• [Brief]
Go through the records and show each line where the word "repeat" occurs.
——
(* ===== verification/Text.v ===== *)
(** * Characters and text

    A Rust [&str] whose characters matter is the list of them (Unicode scalar
    values, as [Z]); [chars] turns an ASCII literal into one.  The functions of
    the standard library on characters and strings that the components share,
    and the decimal representation of a [u32]. *)

From stdpp Require Import base list strings.
From S2P Require Import Prelude.
#[local] Open Scope Z_scope.

Abbreviation text := (list Z).

Definition chars (s : string) : text := bytes_of_string s.

(** ** Characters and strings of the standard library *)

(** [char::is_whitespace]: the Unicode property White_Space. *)
Definition is_whitespace (c : Z) : bool :=
  between 9 13 c || (c =? 32) || (c =? 133) || (c =? 160) || (c =? 5760) || between 8192 8202 c
  || (c =? 8232) || (c =? 8233) || (c =? 8239) || (c =? 8287) || (c =? 12288).

Fixpoint chars_trim_start (s : text) : text :=
  match s with
  | [] => []
  | c :: s' => if is_whitespace c then chars_trim_start s' else s
  end.
Definition chars_trim_end (s : text) : text := reverse (chars_trim_start (reverse s)).
Definition chars_trim (s : text) : text := chars_trim_end (chars_trim_start s).

Fixpoint starts_with (p s : text) : bool :=
  match p, s with
  | [], _ => true
  | a :: p', b :: s' => (a =? b) && starts_with p' s'
  | _ :: _, [] => false
  end.

(** [str::split] by a character. *)
Fixpoint split_char (sep : Z) (s : text) : list text :=
  match s with
  | [] => [[]]
  | c :: s' =>
      if c =? sep then [] :: split_char sep s'
      else match split_char sep s' with w :: ws => (c :: w) :: ws | [] => [[c]] end
  end.

Lemma split_char_lacks sep w : sep ∉ w → split_char sep w = [w].
Proof.
  induction w as [|c w IH]; intros Hw; [done|]. apply not_elem_of_cons in Hw as [Hc Hw]. simpl.
  rewrite (proj2 (Z.eqb_neq c sep)) by done. by rewrite IH.
Qed.

Lemma split_char_app sep w s : sep ∉ w → split_char sep (w ++ sep :: s) = w :: split_char sep s.
Proof.
  induction w as [|c w IH]; intros Hw; simpl; [by rewrite Z.eqb_refl|]. apply not_elem_of_cons in Hw as [Hc Hw].
  rewrite (proj2 (Z.eqb_neq c sep)) by done. by rewrite IH.
Qed.

(** [char::is_ascii_digit] *)
Definition is_digit (c : Z) : bool := between 48 57 c.

(** ** Decimal numbers *)

Inductive ParseIntError := IntEmpty | IntInvalidDigit | IntPosOverflow.

(** The loop of [u32::from_str_radix]: a digit that is none is reported before
    an overflow. *)
Fixpoint parse_digits (result : Z) (s : text) : outcome ParseIntError Z :=
  match s with
  | [] => Ok result
  | c :: s' =>
      if is_digit c then
        let r := result * 10 + (c - 48) in
        if 2 ^ 32 <=? r then Err IntPosOverflow else parse_digits r s'
      else Err IntInvalidDigit
  end.

(** [str::parse::<u32>] *)
Definition parse_u32 (s : text) : outcome ParseIntError Z :=
  match s with
  | [] => Err IntEmpty
  | [c] => parse_digits 0 s
  | c :: s' => if c =? 43 then parse_digits 0 s' else parse_digits 0 s
  end.

(** [Display] of a [u32], which has at most ten digits. *)
Fixpoint print_digits (fuel : nat) (n : Z) : text :=
  match fuel with
  | O => []
  | S fuel' => if n <? 10 then [48 + n] else print_digits fuel' (n / 10) ++ [48 + n mod 10]
  end.
Definition print_u32 (n : Z) : text := print_digits 10 n.

Lemma div_mod_10 n : 0 ≤ n → n = 10 * (n / 10) + n mod 10 ∧ 0 ≤ n mod 10 < 10 ∧ 0 ≤ n / 10.
Proof. intros Hn. pose proof (Z.div_mod n 10). pose proof (Z.mod_pos_bound n 10). pose proof (Z.div_pos n 10). lia. Qed.

Lemma print_digits_digit fuel n : 0 ≤ n → Forall (λ c, is_digit c = true) (print_digits fuel n).
Proof.
  revert n. induction fuel as [|fuel IH]; intros n Hn; simpl; [constructor|].
  assert (∀ d, 0 ≤ d < 10 → is_digit (48 + d) = true) as Hd.
  { intros d Hd. unfold is_digit, between. apply andb_true_iff. split; apply Z.leb_le; lia. }
  pose proof (div_mod_10 n Hn). destruct (Z.ltb_spec n 10); [repeat constructor; apply Hd; lia|]. apply Forall_app. split; [apply IH; lia|].
  repeat constructor. apply Hd. lia.
Qed.

Lemma parse_digits_app r s1 s2 v :
  parse_digits r s1 = Ok v → parse_digits r (s1 ++ s2) = parse_digits v s2.
Proof.
  revert r. induction s1 as [|c s1 IH]; intros r; simpl; [by intros [= ->]|].
  destruct (is_digit c); [|done]. cbv zeta. destruct (_ <=? _); [done|]. apply IH.
Qed.

Lemma parse_print_digits fuel n :
  0 ≤ n < 10 ^ Z.of_nat fuel → in_u32 n → parse_digits 0 (print_digits fuel n) = Ok n.
Proof.
  revert n. induction fuel as [|fuel IH]; intros n Hn Hu.
  { simpl in *. f_equal. lia. }
  cbn [print_digits].
  assert (∀ d, 0 ≤ d < 10 → is_digit (48 + d) = true) as Hd.
  { intros d Hd. unfold is_digit, between. apply andb_true_iff. split; apply Z.leb_le; lia. }
  unfold in_width in *. pose proof (div_mod_10 n ltac:(lia)). destruct (Z.ltb_spec n 10) as [Hlt|Hge].
  - cbn [parse_digits]. rewrite Hd by lia. cbv zeta. rewrite (proj2 (Z.leb_gt _ _)) by lia. f_equal. lia.
  - rewrite (parse_digits_app _ _ _ (n / 10)).
    + cbn [parse_digits]. rewrite Hd by lia. cbv zeta. rewrite (proj2 (Z.leb_gt _ _)) by lia. f_equal. lia.
    + apply IH; [|lia]. rewrite Nat2Z.inj_succ, Z.pow_succ_r in Hn by lia.
      split; [lia|]. apply Z.div_lt_upper_bound; lia.
Qed.

Lemma print_digits_nonempty fuel n : print_digits (S fuel) n ≠ [].
Proof. cbn [print_digits]. destruct (n <? 10); [done|]. intros [_ H]%app_nil. done. Qed.

Lemma print_u32_digit n : in_u32 n → Forall (λ c, is_digit c = true) (print_u32 n).
Proof. intros Hn. apply print_digits_digit. unfold in_width in Hn. lia. Qed.

Lemma print_u32_lacks c n : in_u32 n → is_digit c = false → c ∉ print_u32 n.
Proof.
  intros Hn Hc Hin. pose proof (print_u32_digit n Hn) as Hall. rewrite Forall_forall in Hall.
  by rewrite (Hall c Hin) in Hc.
Qed.

Lemma parse_print_u32 n : in_u32 n → parse_u32 (print_u32 n) = Ok n.
Proof.
  intros Hn. pose proof (print_u32_digit n Hn) as Hd. unfold in_width in Hn.
  assert (parse_digits 0 (print_u32 n) = Ok n) as Hp by (apply parse_print_digits; [lia | done]).
  unfold parse_u32. destruct (print_u32 n) as [|c [|c' s]] eqn:E; [|done|].
  - by destruct (print_digits_nonempty 9 n).
  - destruct (Z.eqb_spec c 43) as [->|]; [|done]. by inversion_clear Hd.
Qed.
——
• [Answer for the task]
  pose proof (div_mod_10 n Hn). destruct (Z.ltb_spec n 10); [repeat constructor; apply Hd; lia|]. apply Forall_app. split; [apply IH; lia|].
  repeat constructor. apply Hd. lia.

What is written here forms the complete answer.